(** *** [setup] *)

Lemma setup_push_loop (n : nat) (s : State) (k : nat) :
  for_loop k (setup_push n) s =
    set_SecStruct (SecStruct s ++ replicate (k - length (SecStruct s)) (new_residue n)) s.
Proof.
  induction k as [|k IH].
  - cbn. rewrite app_nil_r. destruct s; reflexivity.
  - rewrite for_loop_S, IH. unfold setup_push. cbn [SecStruct set_SecStruct].
    rewrite length_app, length_replicate.
    destruct (Nat.leb_spec (length (SecStruct s) + (k - length (SecStruct s))) k) as [Hle|Hgt].
    + replace (S k - length (SecStruct s))%nat with (S (k - length (SecStruct s))) by lia.
      rewrite replicate_S_end, app_assoc. reflexivity.
    + replace (S k - length (SecStruct s))%nat with (k - length (SecStruct s))%nat by lia.
      reflexivity.
Qed.



Lemma setup_atom_length (P : AmberParm) (s : State) (atom : nat) :
  length (SecStruct (setup_atom P s atom)) = length (SecStruct s) ∧
  setup_atom P s atom = set_SecStruct (SecStruct (setup_atom P s atom)) s.
Proof.
  unfold setup_atom. cbv zeta.
  destruct (String.eqb _ "C   "); [|destruct (String.eqb _ "O   ");
    [|destruct (String.eqb _ "N   "); [|destruct (String.eqb _ "H   ")]]];
    rewrite ?length_upd; split; reflexivity.
Qed.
* * *
» EXERCISE
Retype the whole of the listing. Nothing may be altered or omitted.

» EXPECTED ANSWER
(** *** [setup] *)

Lemma setup_push_loop (n : nat) (s : State) (k : nat) :
  for_loop k (setup_push n) s =
    set_SecStruct (SecStruct s ++ replicate (k - length (SecStruct s)) (new_residue n)) s.
Proof.
  induction k as [|k IH].
  - cbn. rewrite app_nil_r. destruct s; reflexivity.
  - rewrite for_loop_S, IH. unfold setup_push. cbn [SecStruct set_SecStruct].
    rewrite length_app, length_replicate.
    destruct (Nat.leb_spec (length (SecStruct s) + (k - length (SecStruct s))) k) as [Hle|Hgt].
    + replace (S k - length (SecStruct s))%nat with (S (k - length (SecStruct s))) by lia.
      rewrite replicate_S_end, app_assoc. reflexivity.
    + replace (S k - length (SecStruct s))%nat with (k - length (SecStruct s))%nat by lia.
      reflexivity.
Qed.



Lemma setup_atom_length (P : AmberParm) (s : State) (atom : nat) :
  length (SecStruct (setup_atom P s atom)) = length (SecStruct s) ∧
  setup_atom P s atom = set_SecStruct (SecStruct (setup_atom P s atom)) s.
Proof.
  unfold setup_atom. cbv zeta.
  destruct (String.eqb _ "C   "); [|destruct (String.eqb _ "O   ");
    [|destruct (String.eqb _ "N   "); [|destruct (String.eqb _ "H   ")]]];
    rewrite ?length_upd; split; reflexivity.
Qed.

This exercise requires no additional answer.